The weak outlook for activity, combined with limited ability to pass on large input cost increases because of the weak demand, led to a fall in expectations of profitability to its lowest level in 26 years. As a result, intentions to invest in plant and machinery fell to their lowest level since 1975. This survey series correlates well with investment in plant and machinery in the national accounts (Figure 12). These survey results (which were supported by the latest National Bank Business Outlook survey) point to a sharp fall in investment.

Figure 12 – Plant and machinery investment
Figure 12 - Plant and machinery investment.
Source: Statistics NZ

… along with the cost of capital goods …

The cost of investment goods is also relevant to investment decisions. Capital goods prices have increased by 2% - 4% per annum over the past five years as increases in the price of locally-sourced capital goods more than offset falls in the cost of imported capital items (Figure 13). The price of non-tradable capital goods (primarily building and land improvements) increased rapidly in the recent period as a result of the boom in construction, especially residential construction. However, the price of imported capital goods (eg, plant and equipment) fell in the early part of this decade and – until recently – grew more slowly than locally-sourced goods because of the appreciation of the New Zealand dollar. Recently, with the fall in the NZ dollar, the cost of plant and equipment, much of which is imported, has started to increase more rapidly. This trend is likely to continue and will constrain investment in imported capital equipment in the coming period.

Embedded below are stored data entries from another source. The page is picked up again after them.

(* ===== verification/Platform.v ===== *)
(** * What the driver consumes and produces

    The byte transfer port and the clock are an interface, the class
    [Platform]; the driver's theorems are proved for every instance that
    satisfies [PlatformLaws].  The work item's scheduling calls, the
    measurement sink and the diagnostic counters are objects the driver
    owns; they are modelled by the state each call leaves behind.  None of
    this code is part of [QMC5883L.cpp]: it is modelled from the
    specification's description of the external interfaces. *)

From Stdlib Require Import ZArith Lia QArith_base.
From stdpp Require Import base tactics option list.
From S2P Require Import Prelude.

#[local] Open Scope Z_scope.

(** ** Time literals: microseconds *)

Definition ms (n : Z) : Z := n * 1000.
Definition sec (n : Z) : Z := n * 1000000.

(** ** The byte transfer port and the clock *)

Definition PX4_OK : Z := 0.

(** [transfer send recv_len] sends the bytes [send] and asks for [recv_len]
    bytes; it returns the status and what the receive buffer holds after the
    call.  [hrt_absolute_time] reads the monotonic clock.  [I2C_init] is the
    bus-level initialisation the base class performs.  Reading the clock
    does not advance it: time passes during a transfer and while the item
    waits in the work queue, and the time the processor spends between two
    transfers is counted with the transfer that follows.  Two reads of the
    clock with no transfer between them, as on lines 195 and 208, give the
    same time. *)
Class Platform (W : Type) : Type := {
  transfer : list Z -> nat -> State W (Z * list Z);
  hrt_absolute_time : W -> Z;
  I2C_init : State W Z;
}.

(** The clock is a 64-bit counter that a transfer does not turn back. *)
Class PlatformLaws (W : Type) `{Platform W} : Prop := {
  clock_uint64 : forall w, is_uint64 (hrt_absolute_time w);
  transfer_clock : forall send n w,
    hrt_absolute_time w <= hrt_absolute_time (snd (transfer send n w));
  I2C_init_clock : forall w,
    hrt_absolute_time w <= hrt_absolute_time (snd (I2C_init w));
}.

Section Clock.
Context {W : Type} `{Platform W}.

(** [hrt_absolute_time()] as an action. *)
Definition now : State W Z := gets hrt_absolute_time.

(** [hrt_elapsed_time(&then)]: the unsigned difference to the clock. *)
Definition hrt_elapsed_time (then_ : Z) : State W Z :=
  gets (fun w => uint64 (hrt_absolute_time w - then_)).

End Clock.

(** The byte at offset [i] of a zero-initialised [uint8_t] buffer after a
    transfer that left [data] in it. *)
Definition buffer_byte (data : list Z) (i : nat) : Z :=
  uint8 (default 0 (data !! i)).

(** ** The work item's schedule *)

(** [run_now]: the item is queued for immediate execution.  [timer]: the
    pending timer call as (delay to the first call, interval between the
    following ones); an interval of [0] is a one-shot call. *)
Record Schedule : Set := {
  run_now : bool;
  timer : option (Z * Z);
}.

Definition ScheduleClear (_ : Schedule) : Schedule :=
  {| run_now := false; timer := None |}.

Definition ScheduleNow (s : Schedule) : Schedule :=
  {| run_now := true; timer := timer s |}.

Definition ScheduleDelayed (delay : Z) (s : Schedule) : Schedule :=
  {| run_now := run_now s; timer := Some (delay, 0) |}.

Definition ScheduleOnInterval (interval delay : Z) (s : Schedule) : Schedule :=
  {| run_now := run_now s; timer := Some (delay, interval) |}.

(** The schedule as the work queue starts the item: an immediate request is
    consumed and leaves the timer pending; otherwise the timer has expired,
    a one-shot call is gone and a periodic call is armed for its interval. *)
Definition fire (s : Schedule) : Schedule :=
  if run_now s then {| run_now := false; timer := timer s |}
  else
    {| run_now := false;
       timer := match timer s with
                | Some (_, interval) =>
                    if interval =? 0 then None else Some (interval, interval)
                | None => None
                end |}.

(** The delay after which the work queue starts the item, if it does. *)
Definition next_delay (s : Schedule) : option Z :=
  if run_now s then Some 0 else fst <$> timer s.

(** The item will run again. *)
Definition scheduled (s : Schedule) : Prop :=
  run_now s = true \/ is_Some (timer s).

#[export] Instance scheduled_dec s : Decision (scheduled s).
Proof. unfold scheduled. apply _. Defined.

(** ** The measurement sink *)

Inductive ORB_PRIO : Set := ORB_PRIO_DEFAULT | ORB_PRIO_VERY_HIGH.

(** One call of [update]: the sample's timestamp and the three raw axis
    values. *)
Record mag_sample : Set := {
  sample_timestamp : Z;
  sample_x : Z;
  sample_y : Z;
  sample_z : Z;
}.

(** The sink keeps its settings and, in the model, every sample it was
    given, the latest first. *)
Record PX4Magnetometer : Set := {
  mag_priority : ORB_PRIO;
  mag_rotation : Z;
  mag_external : bool;
  mag_scale : Q;
  mag_temperature : option Q;
  mag_samples : list mag_sample;
}.

Definition PX4Magnetometer_new (prio : ORB_PRIO) (rotation : Z) : PX4Magnetometer :=
  {| mag_priority := prio; mag_rotation := rotation; mag_external := false;
     mag_scale := 1%Q; mag_temperature := None; mag_samples := [] |}.

Definition set_external (b : bool) (m : PX4Magnetometer) : PX4Magnetometer :=
  {| mag_priority := mag_priority m; mag_rotation := mag_rotation m;
     mag_external := b; mag_scale := mag_scale m;
     mag_temperature := mag_temperature m; mag_samples := mag_samples m |}.

Definition set_scale (q : Q) (m : PX4Magnetometer) : PX4Magnetometer :=
  {| mag_priority := mag_priority m; mag_rotation := mag_rotation m;
     mag_external := mag_external m; mag_scale := q;
     mag_temperature := mag_temperature m; mag_samples := mag_samples m |}.

Definition set_temperature (q : Q) (m : PX4Magnetometer) : PX4Magnetometer :=
  {| mag_priority := mag_priority m; mag_rotation := mag_rotation m;
     mag_external := mag_external m; mag_scale := mag_scale m;
     mag_temperature := Some q; mag_samples := mag_samples m |}.

Definition update (t x y z : Z) (m : PX4Magnetometer) : PX4Magnetometer :=
  {| mag_priority := mag_priority m; mag_rotation := mag_rotation m;
     mag_external := mag_external m; mag_scale := mag_scale m;
     mag_temperature := mag_temperature m;
     mag_samples :=
       {| sample_timestamp := t; sample_x := x; sample_y := y; sample_z := z |}
       :: mag_samples m |}.

(** ** Diagnostic counters: the number of events counted *)

Definition perf_counter_t : Set := nat.

Definition perf_count (c : perf_counter_t) : perf_counter_t := S c.

(** An elapsed-time counter counts one event per [perf_begin]/[perf_end]
    pair, at [perf_end]. *)
Definition perf_begin (c : perf_counter_t) : perf_counter_t := c.
Definition perf_end (c : perf_counter_t) : perf_counter_t := S c.

(** ** Lemmas *)

Lemma ms_pos n : 0 < n -> 0 < ms n.
Proof. unfold ms. lia. Qed.

Lemma buffer_byte_uint8 data i : is_uint8 (buffer_byte data i).
Proof. apply uint8_range. Qed.

Lemma buffer_byte_nil i : buffer_byte [] i = 0.
Proof. unfold buffer_byte. by rewrite lookup_nil. Qed.

Lemma buffer_byte_lookup data i b :
  data !! i = Some b -> is_uint8 b -> buffer_byte data i = b.
Proof. unfold buffer_byte. intros -> Hb. by apply uint8_id. Qed.

Lemma scheduled_Delayed d s : scheduled (ScheduleDelayed d s).
Proof. right. by eexists. Qed.

Lemma scheduled_OnInterval i d s : scheduled (ScheduleOnInterval i d s).
Proof. right. by eexists. Qed.

Lemma scheduled_Now s : scheduled (ScheduleNow s).
Proof. by left. Qed.

Lemma scheduled_next_delay s : scheduled s <-> is_Some (next_delay s).
Proof.
  unfold scheduled, next_delay. destruct (run_now s); [by split; eauto |].
  rewrite fmap_is_Some. split; [by intros [? | ?] | by right].
Qed.

Lemma fire_interval s i :
  run_now s = false -> timer s = Some (i, i) -> i <> 0 -> fire s = s.
Proof.
  destruct s as [rn tm]. cbn. intros -> -> Hi. unfold fire. cbn.
  by destruct (Z.eqb_spec i 0).
Qed.

#[export] Hint Resolve buffer_byte_uint8 scheduled_Delayed scheduled_OnInterval
  scheduled_Now : qmc.

Section ClockLemmas.
Context {W : Type} `{PlatformLaws W}.

(** Without wrap-around, the elapsed time is the difference to the clock
    reading. *)
Lemma hrt_elapsed_time_exact then_ w :
  0 <= then_ <= hrt_absolute_time w ->
  hrt_elapsed_time then_ w = (hrt_absolute_time w - then_, w).
Proof.
  intros Ht. unfold hrt_elapsed_time, gets. f_equal.
  apply uint64_id. pose proof (clock_uint64 w). unfold is_uint64 in *. lia.
Qed.

Lemma hrt_elapsed_time_world then_ w : snd (hrt_elapsed_time then_ w) = w.
Proof. done. Qed.

Lemma now_run w : now w = (hrt_absolute_time w, w).
Proof. done. Qed.

End ClockLemmas.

Figure 13 – Capital goods price inflation
Figure 13 - Capital goods price inflation.
Source: Statistics NZ

… and the cost and availability of credit …

The cost and availability of finance are also relevant to investment decisions. Recent falls in interest rates have made it cheaper for New Zealand businesses to borrow, but the reduced availability of credit and tighter lending criteria may restrict credit growth. The increase in the annual growth in business sector credit from below 10% in August 2008 to more than 12% in January 2009 may reflect merely an increased need for working capital and refinancing of existing credit. Lower interest rates may encourage some firms to invest; for others, however, they are unlikely to outweigh the weak demand they face.

… as well as the availability of labour

The availability of labour is also relevant to investment decisions. Some investment is undertaken to make labour more productive (capital deepening) while some is in response to a shortage of labour. Until recently, firms found it increasingly difficult to hire both skilled and unskilled labour. However, that situation has changed recently with the fall in both domestic and external demand and the increase in unemployment (Figure 14). With labour the easiest to find since the 1990/91 recession, investment is expected to be lower in the future.

Figure 14 – Ease of finding labour
Figure 14 - Ease of finding labour.
Source: NZIER

Investment expected to decline sharply

Business investment is expected to contract sharply in the near term as a result of the factors discussed above. In our December Update, we forecast it to decline by 15% in the year to March 2010 and by 24% in the downside scenario. Business investment was weaker than we expected in the September quarter 2008 and we now expected it to follow a path similar to the downside scenario (Figure 15).

Figure 15 – Business investment forecasts
Figure 15 - Business investment forecasts.